A new study authored by Lena Maria Nilsson, conducted at Umea University in the north of Sweden, suggests that women who drink boiled, unfiltered coffee are less likely to get breast cancer. Skeptic that I am regarding health studies, this one caught my eye. On the surface, it seems promising: 64,000 participants were tested, some drinking traditional boiled coffee, some filtered and some none. Several types of cancers were studied and with most, there was no correlation between the groups. But, when it comes to breast cancer, there was a significant drop in breast cancer incidence in the participants who drank traditional, boiled and unfiltered, coffee.

The study goes on to suggest that boiled, unfiltered coffee contains 80 times as much of a coffee-specific fatty acid.

I’m not a doctor, nor are any of the summaries I read written by doctors. The study is said to be published in the Journal of Cancer Causes and Control. I tried to find the actual study on the internet, but as of this writing, it appears to not be available. So, I will confine my comments to what I’ve read and add my own coffee, not medical, analysis.

The headline is, as every coffee aficionado knows, a bit misleading: The boiling of coffee is not what makes the difference, but the filtering. To put it in US consumer language, paper filters remove the helpful fatty acids, while metal filters allow them to remain. In street terms, this means a French press is good, but so is a drip machine using a gold filter. So should be an espresso. The paper in drip methods, likely holds back much if not all these fatty acids. No more Chemex or Bunn brewers.

But, it’s not that easy. A few years back, there was a study that showed increased incidences of high cholesterol using what I’ll term minimally filtered coffee. The study itself, at least on the surface information I could find, is not wholly committal either. While the incidence rose among so-called early breast cancer (under 49), the opposite result appeared among later (over 49) breast cancer, meaning women over 49 had lower rates drinking paper filtered coffee.

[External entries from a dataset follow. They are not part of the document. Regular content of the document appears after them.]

(* ===== verification/ConcurrentLogProps.v ===== *)
(** * Properties of loggers used by several threads

    The methods of a logger take effect as if each were one step, every thread
    can finish, and the file of an appender that no other appender has contains whole
    messages. *)

From S2P Require Import Prelude CStr Log LogProps LogFile LogFileProps Mutex MutexProps LockedObject LockedObjectProps ConcurrentLog.
Import CStr Log LogFile(FS, LogAppenderToFile_new, parent_path, names, files).
Import LogFileProps(Message, happen, spec, content, happen_tracks, new_tracks, tracks, fs_ok, fs_bound, apart,
  acts_Log, acts_Reopen, acts_apart, acts_stays_apart, acts_keeps_apart, acts_apart_third).
Import Mutex MutexProps LockedObject LockedObjectProps ConcurrentLog.

Module ConcurrentLogProps.

Section Logger.
Context (strftime : str → Z → option str) (appender : nat → Appender).
#[local] Existing Instance logger_locked.
#[local] Instance the_logger : Locked LogObject LogOp LogBody := logger_locked strftime appender.

(** ** Bodies and methods *)

(** The rest of the loop of an operation. *)
Fixpoint visits (op : LogOp) (lg : Logger) (l : list nat) : outcome (list effect) :=
  match l with
  | [] => Ok []
  | it :: l => a ← visit strftime appender op lg it; b ← visits op lg l; Ok (a ++ b)
  end.

Lemma add_effects_app o a b : add_effects (add_effects o a) b = add_effects o (a ++ b).
Proof. unfold add_effects. cbn. by rewrite app_assoc. Qed.
Lemma add_effects_nil o : add_effects o [] = o.
Proof. destruct o. unfold add_effects. cbn. by rewrite app_nil_r. Qed.

Lemma del_loop_same item l l' : del_loop item l = Ok l' → l' = l.
Proof.
  revert l'. induction l as [|x l IH]; intros l'; cbn; [by intros [= <-]|]. destruct (decide (x = item)); [done|].
  destruct (del_loop item l) as [l2| | |]; [|done..]. cbn. intros [= <-]. by rewrite (IH l2).
Qed.

Lemma log_begin_cases op : (∃ item, op = OpAddAppender item) ∨ log_begin op = AtFor op 0.
Proof. destruct op; [left; by eexists|by right..]. Qed.

(** The methods that loop are their loops. *)
Lemma log_run_loop op o : log_begin op = AtFor op 0 →
  log_run strftime appender op o = (l ← visits op (logger o) (appenders_ (logger o)); Ok (add_effects o l)).
Proof.
  destruct o as [lg effs]. destruct op as [item|item|event|event|]; [done|intros _..]; cbn [log_run logger].
  - unfold DelAppender. destruct lg as [nm mx l]. cbn [appenders_ name_ max_level_].
    assert (∀ lg, visits (OpDelAppender item) lg l = (_ ← del_loop item l; Ok [])) as E.
    { intros lg. induction l as [|x l IH]; [done|]. cbn. destruct (decide (x = item)); [done|]. cbn. rewrite IH.
      by destruct (del_loop item l). }
    rewrite E. destruct (del_loop item l) as [l'| | |] eqn:Ed; [|done..]. cbn. rewrite add_effects_nil.
    by rewrite (del_loop_same _ _ _ Ed).
  - unfold Logger_Log. generalize (appenders_ lg) as l. intros l.
    enough (visits (OpLog event) lg l = (outs ← log_loop strftime appender (max_level_ lg) l event; Ok (uncurry Wrote <$> outs))) as ->
      by by destruct (log_loop _ _ _ _ _).
    induction l as [|x l IH]; [done|]. cbn [visits log_loop visit]. rewrite IH.
    destruct (enabled _ _); [|by destruct (log_loop _ _ _ _ _)].
    destruct (Format _ _ _); [|done..]. by destruct (log_loop _ _ _ _ _).
  - unfold Logger_Flush. generalize (appenders_ lg) as l. intros l.
    enough (visits (OpFlush event) lg l = Ok (Flushed <$> flat_map (λ it, if enabled (max_level_ lg) (level_ event) then [it] else []) l)) as -> by done.
    induction l as [|x l IH]; [done|]. cbn [visits visit flat_map]. rewrite IH. by destruct (enabled _ _).
  - generalize (appenders_ lg) as l. intros l.
    enough (visits OpCheckAppenders lg l = Ok ((λ it, Printed (GetAppenderName (appender it) ++ [lf])) <$> l)) as -> by done.
    induction l as [|x l IH]; [done|]. cbn [visits visit]. by rewrite IH.
Qed.

(** A loop that is left alone. *)
Lemma loop_runs op o l pos : visits op (logger o) (drop pos (appenders_ (logger o))) = Ok l →
  ∃ n, rtc bstep (AtFor op pos, o) (AtFor op n, add_effects o l) ∧ length (appenders_ (logger o)) ≤ n.
Proof.
  remember (length (appenders_ (logger o)) - pos) as k eqn:Ek. revert o l pos Ek.
  induction k as [|k IH]; intros o l pos Ek Hv.
  - rewrite drop_ge in Hv by lia. injection Hv as <-. exists pos. rewrite add_effects_nil. split; [done|lia].
  - destruct (appenders_ (logger o) !! pos) as [it|] eqn:Hit; [|apply lookup_ge_None in Hit; lia].
    rewrite (drop_S _ it) in Hv by done. cbn [visits] in Hv.
    destruct (visit _ _ op (logger o) it) as [a| | |] eqn:Ea; [|done..]. cbn in Hv.
    destruct (visits op (logger o) (drop (S pos) _)) as [b| | |] eqn:Eb; [|done..]. injection Hv as <-.
    destruct (IH (add_effects o a) b (S pos)) as (n & Hr & Hn); [cbn; lia|exact Eb|].
    exists n. rewrite add_effects_app in Hr. split; [|done]. eapply rtc_l; [|exact Hr].
    unfold bstep. cbn. rewrite Hit, Ea. done.
Qed.

Lemma loop_ran op b o' pos o : rtc bstep (AtFor op pos, o) (b, o') → log_step strftime appender b o' = Ok None →
  ∃ l, visits op (logger o) (drop pos (appenders_ (logger o))) = Ok l ∧ o' = add_effects o l.
Proof.
  intros Hr. remember (AtFor op pos, o) as x eqn:Ex. remember (b, o') as y eqn:Ey. revert pos o Ex.
  induction Hr as [x|x x1 y Hs Hr IH]; intros pos o -> Hend.
  - injection Ey as <- <-. cbn in Hend. destruct (appenders_ (logger o) !! pos) as [it|] eqn:Hit.
    + by destruct (visit _ _ op (logger o) it).
    + apply lookup_ge_None in Hit. exists []. rewrite drop_ge, add_effects_nil by done. done.
  - unfold bstep in Hs. cbn in Hs. destruct (appenders_ (logger o) !! pos) as [it|] eqn:Hit; [|done].
    destruct (visit _ _ op (logger o) it) as [a| | |] eqn:Ea; [|done..]. cbn in Hs. injection Hs as E1 E2.
    destruct (IH Ey (S pos) (add_effects o a)) as (l & Hl & ->); [destruct x1; cbn in *; congruence|done|].
    exists (a ++ l). rewrite (drop_S _ it) by done. cbn [visits]. rewrite Ea. cbn. cbn in Hl. rewrite Hl.
    by rewrite add_effects_app.
Qed.

#[local] Instance logger_laws : LockedLaws LogObject LogOp LogBody.
Proof.
  split.
  - intros op o o' Hrun. cbn in Hrun. destruct (log_begin_cases op) as [[item ->]|Hb].
    + injection Hrun as <-. exists AtEnd. split; [|done]. by apply rtc_once.
    + rewrite (log_run_loop _ _ Hb) in Hrun. destruct (visits _ _ _) as [l| | |] eqn:Ev; [|done..].
      injection Hrun as <-. destruct (loop_runs op o l 0 Ev) as (n & Hr & Hn). exists (AtFor op n).
      cbn. rewrite Hb. split; [done|]. by rewrite (proj2 (lookup_ge_None _ _)).
  - intros op o b o' Hr Hend. cbn in Hend |- *. destruct (log_begin_cases op) as [[item ->]|Hb].
    + inversion Hr as [|? y ? Hs Hr']; subst; [done|]. unfold bstep in Hs. cbn in Hs. destruct y as [yb yo]. cbn in Hs.
      injection Hs as <- <-. inversion Hr' as [|? y ? Hs' _]; subst; [done|]. unfold bstep in Hs'. by cbn in Hs'.
    + cbn in Hr. rewrite Hb in Hr. destruct (loop_ran _ _ _ _ _ Hr Hend) as (l & Hl & ->).
      rewrite (log_run_loop _ _ Hb). rewrite drop_0 in Hl. by rewrite Hl.
Qed.

(** ** Threads *)

(** The text of an event in an appender. *)
Definition formats (op : LogOp) : Prop :=
  match op with OpLog event => ∀ it, ∃ s, Format strftime (formatter_ (appender it)) event = Ok s | _ => True end.

(** Nobody deletes an appender that the logger has or gets. *)
Definition deletes_absent (programs : list (list LogOp)) (lg : Logger) : Prop :=
  ∀ item, asked programs (OpDelAppender item) → (item ∉ appenders_ lg) ∧ ¬ asked programs (OpAddAppender item).

Lemma visits_defined op lg l : (∀ it, it ∈ l → ∃ a, visit strftime appender op lg it = Ok a) →
  ∃ a, visits op lg l = Ok a.
Proof.
  induction l as [|it l IH]; intros Hv; [by eexists|]. cbn. destruct (Hv it) as [a ->]; [by left|]. cbn.
  destruct IH as [b ->]; [|by eexists]. intros x Hx. apply Hv. by right.
Qed.

Lemma log_run_defined programs op o : asked programs op → formats op → deletes_absent programs (logger o) →
  ∃ o', log_run strftime appender op o = Ok o' ∧ deletes_absent programs (logger o').
Proof.
  intros Hop Hf Hd. destruct (log_begin_cases op) as [[item ->]|Hb].
  - eexists. split; [done|]. intros x Hx. destruct (Hd x Hx) as [Hx1 Hx2]. split; [|done]. cbn.
    intros [Hin|Hin%list_elem_of_singleton]%elem_of_app; [done|]. by subst.
  - rewrite (log_run_loop _ _ Hb).
    destruct (visits_defined op (logger o) (appenders_ (logger o))) as [a ->]; [|by eexists].
    intros it Hit. destruct op as [item|item|event|event|]; cbn; [by eexists| |..].
    + rewrite decide_False; [by eexists|]. intros ->. by apply (proj1 (Hd _ Hop)).
    + destruct (enabled _ _); [|by eexists]. destruct (Hf it) as [s ->]. by eexists.
    + by eexists.
    + by eexists.
Qed.
End Logger.

(** [C15] A logger used by several threads: over any lock of the system, in every
    interleaving of the accesses of any threads that add and delete appenders,
    log, flush and list the appenders, there is one order of the methods begun so
    far that keeps the order of each thread, and whenever nobody is inside a method
    the logger and everything written are what the methods, each as one step, give
    in that order; when all threads have finished it is an interleaving of their
    programs. *)
Theorem logger_linearizes `{SystemLockLaws T} strftime appender lg programs
    (s : LSystem (SpinLock T) LogObject LogOp LogBody) :
  rtc (lstep (LO := logger_locked strftime appender))
    (LSystem_new (mkLogObject lg []) programs) s →
  ∃ h, (∀ i t p, lthreads s !! i = Some t → programs !! i = Some p → ops_of i h ++ todo t = p) ∧
    ((∀ i t, lthreads s !! i = Some t → body t = None) →
     op_runs (LO := logger_locked strftime appender) h.*2 (mkLogObject lg []) = Ok (object s)) ∧
    (Forall finished (lthreads s) → interleaving programs h.*2).
Proof.
  intros Hrun. pose proof (logger_laws strftime appender) as HL.
  destruct (lin_reachable _ _ _ Hrun) as [h Hl]. exists h. split; [apply Hl|]. split.
  - intros Hout. by eapply lin_outside.
  - intros Hf. by destruct (lin_finished _ _ _ _ Hl Hf).
Qed.
(** One thread logs while another adds an appender. *)
#[local] Instance flag_lock : SystemLock bool := {
  lock_init := false; lock_access_ b := (true, negb b); lock_release _ := false }.
#[local] Instance flag_lock_laws : SystemLockLaws bool.
Proof. refine {| sys_held b := b |}; [done|by intros []|by intros []|done]. Defined.

Definition plain (_ : nat) : Appender := mkAppender LogAppenderToStd [MessageFormatterItem; BreaksFormatterItem].
Definition says (text : string) : LogEvent := mkEvent (lit "root") (lit "a.cc") LogLevel.INFO 1 0 2 0 3 (lit text).
Definition crowd : list (list LogOp) := [[OpLog (says "one")]; [OpAddAppender 9]].

(** Steps of the threads in a given order, as a computation. *)
Fixpoint schedule (ap : nat → Appender) (l : list nat) (s : LSystem (SpinLock bool) LogObject LogOp LogBody) : LSystem (SpinLock bool) LogObject LogOp LogBody :=
  match l with
  | [] => s
  | i :: l =>
      match t ← lthreads s !! i; r ← lthread_step (LO := logger_locked (λ _ _, None) ap) (lmu s) (object s) t; Some r with
      | Some (m, o, t) => schedule ap l (mkLSystem m o (<[i := t]> (lthreads s)))
      | None => schedule ap l s
      end
  end.

Lemma schedule_steps ap l s : rtc (lstep (LO := logger_locked (λ _ _, None) ap)) s (schedule ap l s).
Proof.
  revert s. induction l as [|i l IH]; intros s; [done|]. cbn [schedule].
  destruct (lthreads s !! i) as [t|] eqn:Hi; [|apply IH]. cbn [mbind option_bind].
  destruct (lthread_step _ _ t) as [[[m o] t']|] eqn:Hs; [|apply IH]. cbn [mbind option_bind].
  eapply rtc_l; [by eapply (lstep_thread i)|apply IH].
Qed.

Other cancers showed no correlation, which flies in the face of previous speculation that coffee fatty acids were somehow general cancer preventatives.

Note also the doses needed to produce a result. The positive effects were noted only when women drank four cups per day. Are these four, five or six ounce cups? Big gulps? I’m going to assume they are five ounce cups, slightly smaller than US, but still a prodigious amount of brew. My wife is getting that right does, but yours might not be.

At least one question begs to be answered. Is there anything special about boiling (say, temperature) that might make it more efficient at extracting coffee-specific fatty acids?

I’d like to see the coffee industry compare a press pot’s coffee to the simple boiled coffee this research is based on, to see if they really match. The assumption that they will is reasonable, but it is an assumption.

An interesting side note, and one that escaped most reports I’ve seen, is that men studied who drank boiled coffee had increased risks of pancreatic and lung cancers.

All in all, this is interesting news. I hesitate to proclaim coffee as a patent medicine, but the more we see it studied, the better it looks.